Print the lines that run from the line with "save_loop turns now w = Done w' →" to the line with "destruct (need_save_resume_data (m_ses w) x)", keeping both end lines, exactly as they appear in the entries below, and nothing else.

__DATASET EXCERPTS__.
+++

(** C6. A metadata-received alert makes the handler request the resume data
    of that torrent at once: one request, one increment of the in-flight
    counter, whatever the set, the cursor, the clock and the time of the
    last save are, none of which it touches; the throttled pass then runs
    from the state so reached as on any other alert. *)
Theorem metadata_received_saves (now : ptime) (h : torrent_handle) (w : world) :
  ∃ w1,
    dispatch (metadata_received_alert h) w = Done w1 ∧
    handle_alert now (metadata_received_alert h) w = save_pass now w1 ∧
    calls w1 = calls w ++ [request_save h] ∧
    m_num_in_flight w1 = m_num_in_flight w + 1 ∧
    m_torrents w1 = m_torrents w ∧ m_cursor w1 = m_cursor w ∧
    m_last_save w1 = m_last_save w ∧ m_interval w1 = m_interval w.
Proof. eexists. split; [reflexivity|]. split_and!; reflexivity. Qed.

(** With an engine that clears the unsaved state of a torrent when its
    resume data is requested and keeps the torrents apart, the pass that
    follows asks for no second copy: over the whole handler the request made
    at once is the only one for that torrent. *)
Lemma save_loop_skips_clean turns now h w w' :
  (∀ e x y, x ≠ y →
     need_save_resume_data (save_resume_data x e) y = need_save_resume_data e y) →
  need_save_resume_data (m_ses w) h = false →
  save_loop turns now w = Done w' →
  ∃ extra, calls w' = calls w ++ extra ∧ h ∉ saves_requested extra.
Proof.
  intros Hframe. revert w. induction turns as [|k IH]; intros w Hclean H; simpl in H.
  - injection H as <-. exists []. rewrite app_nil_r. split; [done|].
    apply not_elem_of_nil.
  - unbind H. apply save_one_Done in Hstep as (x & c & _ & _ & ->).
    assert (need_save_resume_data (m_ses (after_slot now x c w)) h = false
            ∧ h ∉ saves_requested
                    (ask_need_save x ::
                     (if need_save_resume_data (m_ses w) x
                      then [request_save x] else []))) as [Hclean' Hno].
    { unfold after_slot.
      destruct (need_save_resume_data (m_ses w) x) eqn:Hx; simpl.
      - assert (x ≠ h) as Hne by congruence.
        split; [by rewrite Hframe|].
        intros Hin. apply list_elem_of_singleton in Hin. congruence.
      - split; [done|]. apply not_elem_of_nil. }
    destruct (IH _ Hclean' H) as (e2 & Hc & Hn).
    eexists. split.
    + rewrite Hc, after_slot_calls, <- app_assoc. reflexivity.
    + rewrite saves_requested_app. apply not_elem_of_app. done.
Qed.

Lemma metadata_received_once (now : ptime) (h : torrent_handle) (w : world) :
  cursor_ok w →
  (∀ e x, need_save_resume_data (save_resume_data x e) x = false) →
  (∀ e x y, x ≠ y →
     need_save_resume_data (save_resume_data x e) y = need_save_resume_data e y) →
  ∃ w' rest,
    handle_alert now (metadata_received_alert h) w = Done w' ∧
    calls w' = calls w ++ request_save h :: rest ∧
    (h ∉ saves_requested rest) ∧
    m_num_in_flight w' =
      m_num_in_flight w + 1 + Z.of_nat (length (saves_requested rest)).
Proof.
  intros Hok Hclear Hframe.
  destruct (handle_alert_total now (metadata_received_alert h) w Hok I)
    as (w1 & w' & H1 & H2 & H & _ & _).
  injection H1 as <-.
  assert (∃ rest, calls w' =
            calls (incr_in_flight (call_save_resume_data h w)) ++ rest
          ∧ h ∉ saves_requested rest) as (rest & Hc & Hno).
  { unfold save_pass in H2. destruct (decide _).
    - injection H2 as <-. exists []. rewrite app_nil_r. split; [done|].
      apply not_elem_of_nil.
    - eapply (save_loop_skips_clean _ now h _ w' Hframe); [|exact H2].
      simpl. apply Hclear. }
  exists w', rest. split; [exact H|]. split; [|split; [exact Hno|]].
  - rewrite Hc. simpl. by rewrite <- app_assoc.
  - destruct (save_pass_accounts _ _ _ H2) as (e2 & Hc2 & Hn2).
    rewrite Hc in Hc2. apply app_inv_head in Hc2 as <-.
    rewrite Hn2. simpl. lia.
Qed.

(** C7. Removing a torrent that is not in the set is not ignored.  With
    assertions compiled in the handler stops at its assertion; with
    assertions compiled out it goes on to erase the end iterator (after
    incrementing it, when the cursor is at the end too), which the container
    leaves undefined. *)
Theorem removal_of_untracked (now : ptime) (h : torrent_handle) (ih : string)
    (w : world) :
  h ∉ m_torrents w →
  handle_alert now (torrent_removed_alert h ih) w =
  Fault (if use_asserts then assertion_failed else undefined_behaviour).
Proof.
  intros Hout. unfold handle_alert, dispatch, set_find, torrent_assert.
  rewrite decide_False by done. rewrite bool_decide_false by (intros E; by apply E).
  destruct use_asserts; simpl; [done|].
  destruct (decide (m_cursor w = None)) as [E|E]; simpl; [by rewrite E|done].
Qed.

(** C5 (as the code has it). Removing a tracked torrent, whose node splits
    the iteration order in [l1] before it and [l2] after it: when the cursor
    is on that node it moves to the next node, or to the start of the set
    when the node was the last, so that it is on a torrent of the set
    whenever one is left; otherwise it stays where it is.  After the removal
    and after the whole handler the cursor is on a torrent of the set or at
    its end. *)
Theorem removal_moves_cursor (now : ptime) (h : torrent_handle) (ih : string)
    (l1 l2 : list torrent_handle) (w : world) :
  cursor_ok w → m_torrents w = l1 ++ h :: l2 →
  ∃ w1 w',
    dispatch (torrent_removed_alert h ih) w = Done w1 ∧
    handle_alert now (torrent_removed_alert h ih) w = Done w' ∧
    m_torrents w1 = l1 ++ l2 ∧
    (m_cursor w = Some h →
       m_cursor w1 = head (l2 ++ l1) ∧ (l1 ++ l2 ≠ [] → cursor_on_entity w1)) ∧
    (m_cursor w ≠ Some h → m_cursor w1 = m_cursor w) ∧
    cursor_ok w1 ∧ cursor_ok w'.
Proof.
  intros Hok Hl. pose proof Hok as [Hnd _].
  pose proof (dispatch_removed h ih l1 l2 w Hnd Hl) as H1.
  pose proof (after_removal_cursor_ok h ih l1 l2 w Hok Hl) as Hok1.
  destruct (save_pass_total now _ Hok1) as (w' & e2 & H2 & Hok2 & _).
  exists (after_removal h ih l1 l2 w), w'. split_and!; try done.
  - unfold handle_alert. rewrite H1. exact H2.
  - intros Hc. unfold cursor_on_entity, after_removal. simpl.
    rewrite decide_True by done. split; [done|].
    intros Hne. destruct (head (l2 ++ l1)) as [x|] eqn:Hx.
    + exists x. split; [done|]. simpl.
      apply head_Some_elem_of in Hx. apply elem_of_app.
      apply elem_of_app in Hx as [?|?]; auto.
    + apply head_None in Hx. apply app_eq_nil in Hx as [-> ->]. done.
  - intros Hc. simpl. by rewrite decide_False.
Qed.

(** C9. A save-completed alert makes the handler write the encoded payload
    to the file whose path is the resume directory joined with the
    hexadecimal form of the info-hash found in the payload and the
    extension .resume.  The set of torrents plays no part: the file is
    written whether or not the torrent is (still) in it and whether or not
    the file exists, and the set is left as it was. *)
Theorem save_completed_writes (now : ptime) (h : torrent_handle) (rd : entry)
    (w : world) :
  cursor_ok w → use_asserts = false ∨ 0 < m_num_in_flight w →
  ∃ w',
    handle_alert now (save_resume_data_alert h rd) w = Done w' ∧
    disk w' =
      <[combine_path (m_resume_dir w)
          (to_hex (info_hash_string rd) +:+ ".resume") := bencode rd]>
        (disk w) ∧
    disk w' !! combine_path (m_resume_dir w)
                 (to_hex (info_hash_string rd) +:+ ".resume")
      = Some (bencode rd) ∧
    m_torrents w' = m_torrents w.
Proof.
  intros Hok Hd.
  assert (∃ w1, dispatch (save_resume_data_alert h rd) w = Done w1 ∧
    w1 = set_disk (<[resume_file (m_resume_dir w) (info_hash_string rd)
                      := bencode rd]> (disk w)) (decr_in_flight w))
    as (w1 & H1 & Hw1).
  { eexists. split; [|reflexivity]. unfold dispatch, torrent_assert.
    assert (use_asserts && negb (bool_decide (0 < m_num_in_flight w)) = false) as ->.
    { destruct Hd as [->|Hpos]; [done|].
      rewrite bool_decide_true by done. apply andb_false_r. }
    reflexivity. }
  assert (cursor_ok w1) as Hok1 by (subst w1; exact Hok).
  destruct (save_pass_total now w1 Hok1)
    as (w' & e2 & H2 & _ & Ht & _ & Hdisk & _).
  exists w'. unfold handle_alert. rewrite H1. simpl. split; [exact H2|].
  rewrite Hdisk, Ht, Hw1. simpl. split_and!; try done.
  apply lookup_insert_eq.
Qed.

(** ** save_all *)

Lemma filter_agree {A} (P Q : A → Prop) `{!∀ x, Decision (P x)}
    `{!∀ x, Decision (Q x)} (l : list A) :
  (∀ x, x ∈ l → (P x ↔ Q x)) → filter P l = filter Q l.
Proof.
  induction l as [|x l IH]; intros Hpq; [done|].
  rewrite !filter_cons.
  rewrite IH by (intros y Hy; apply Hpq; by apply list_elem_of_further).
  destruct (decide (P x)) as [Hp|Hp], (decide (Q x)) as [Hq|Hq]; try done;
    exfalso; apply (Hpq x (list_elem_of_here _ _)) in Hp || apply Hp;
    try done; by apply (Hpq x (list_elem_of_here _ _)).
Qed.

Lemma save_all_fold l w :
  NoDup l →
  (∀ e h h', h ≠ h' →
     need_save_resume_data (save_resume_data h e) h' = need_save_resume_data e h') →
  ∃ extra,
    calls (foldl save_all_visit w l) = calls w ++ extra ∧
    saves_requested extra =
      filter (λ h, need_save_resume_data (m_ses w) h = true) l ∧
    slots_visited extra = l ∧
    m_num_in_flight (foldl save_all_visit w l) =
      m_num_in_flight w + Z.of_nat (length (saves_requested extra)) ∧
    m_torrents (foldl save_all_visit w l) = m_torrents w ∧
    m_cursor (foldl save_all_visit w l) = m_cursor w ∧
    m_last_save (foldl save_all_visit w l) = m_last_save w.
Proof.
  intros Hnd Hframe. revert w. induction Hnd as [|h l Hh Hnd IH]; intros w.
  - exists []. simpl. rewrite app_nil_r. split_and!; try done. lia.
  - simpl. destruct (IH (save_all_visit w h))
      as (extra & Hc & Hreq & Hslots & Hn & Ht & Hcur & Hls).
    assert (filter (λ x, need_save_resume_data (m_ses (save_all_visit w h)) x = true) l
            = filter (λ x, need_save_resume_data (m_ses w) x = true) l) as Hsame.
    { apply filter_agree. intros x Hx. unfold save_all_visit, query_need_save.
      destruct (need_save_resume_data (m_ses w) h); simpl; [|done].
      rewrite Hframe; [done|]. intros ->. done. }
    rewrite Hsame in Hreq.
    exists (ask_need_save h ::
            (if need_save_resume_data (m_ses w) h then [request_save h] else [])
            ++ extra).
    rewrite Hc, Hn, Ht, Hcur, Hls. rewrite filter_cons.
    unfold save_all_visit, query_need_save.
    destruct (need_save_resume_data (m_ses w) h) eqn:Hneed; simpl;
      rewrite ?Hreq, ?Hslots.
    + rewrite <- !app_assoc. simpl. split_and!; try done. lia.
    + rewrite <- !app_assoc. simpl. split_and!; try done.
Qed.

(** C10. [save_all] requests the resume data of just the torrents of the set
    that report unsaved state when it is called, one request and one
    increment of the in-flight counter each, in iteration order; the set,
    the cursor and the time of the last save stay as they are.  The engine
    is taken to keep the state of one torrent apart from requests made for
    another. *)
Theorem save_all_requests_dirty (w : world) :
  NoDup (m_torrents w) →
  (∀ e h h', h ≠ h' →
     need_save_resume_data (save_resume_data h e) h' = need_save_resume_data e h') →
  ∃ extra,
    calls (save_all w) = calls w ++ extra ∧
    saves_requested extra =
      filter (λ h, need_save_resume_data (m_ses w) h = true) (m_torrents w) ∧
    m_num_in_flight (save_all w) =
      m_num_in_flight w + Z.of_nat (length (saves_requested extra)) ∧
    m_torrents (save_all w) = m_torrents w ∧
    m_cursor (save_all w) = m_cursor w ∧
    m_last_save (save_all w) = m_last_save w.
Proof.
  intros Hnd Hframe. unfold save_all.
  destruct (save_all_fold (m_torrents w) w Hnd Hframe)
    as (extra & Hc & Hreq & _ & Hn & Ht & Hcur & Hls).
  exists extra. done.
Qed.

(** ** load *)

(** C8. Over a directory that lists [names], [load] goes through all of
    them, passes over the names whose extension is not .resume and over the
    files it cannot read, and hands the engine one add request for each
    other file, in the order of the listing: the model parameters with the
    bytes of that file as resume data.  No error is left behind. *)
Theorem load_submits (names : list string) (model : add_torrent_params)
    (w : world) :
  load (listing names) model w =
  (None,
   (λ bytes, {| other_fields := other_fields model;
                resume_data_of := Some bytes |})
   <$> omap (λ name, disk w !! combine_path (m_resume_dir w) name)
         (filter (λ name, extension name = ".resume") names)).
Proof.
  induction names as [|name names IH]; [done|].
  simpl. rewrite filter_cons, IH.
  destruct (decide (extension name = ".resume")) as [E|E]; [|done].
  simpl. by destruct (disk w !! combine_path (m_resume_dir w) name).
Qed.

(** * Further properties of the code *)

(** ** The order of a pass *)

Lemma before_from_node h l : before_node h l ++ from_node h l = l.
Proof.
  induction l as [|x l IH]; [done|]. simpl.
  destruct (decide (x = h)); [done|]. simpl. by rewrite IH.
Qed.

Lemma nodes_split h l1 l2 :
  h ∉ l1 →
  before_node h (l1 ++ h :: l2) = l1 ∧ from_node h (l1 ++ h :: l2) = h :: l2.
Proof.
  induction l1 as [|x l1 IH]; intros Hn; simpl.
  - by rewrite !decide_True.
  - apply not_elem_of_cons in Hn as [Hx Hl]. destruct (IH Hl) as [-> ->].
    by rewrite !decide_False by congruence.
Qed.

+++

__YOUR SOLUTION__.
  save_loop turns now w = Done w' →
  ∃ extra, calls w' = calls w ++ extra ∧ h ∉ saves_requested extra.
Proof.
  intros Hframe. revert w. induction turns as [|k IH]; intros w Hclean H; simpl in H.
  - injection H as <-. exists []. rewrite app_nil_r. split; [done|].
    apply not_elem_of_nil.
  - unbind H. apply save_one_Done in Hstep as (x & c & _ & _ & ->).
    assert (need_save_resume_data (m_ses (after_slot now x c w)) h = false
            ∧ h ∉ saves_requested
                    (ask_need_save x ::
                     (if need_save_resume_data (m_ses w) x
                      then [request_save x] else []))) as [Hclean' Hno].
    { unfold after_slot.
      destruct (need_save_resume_data (m_ses w) x) eqn:Hx; simpl.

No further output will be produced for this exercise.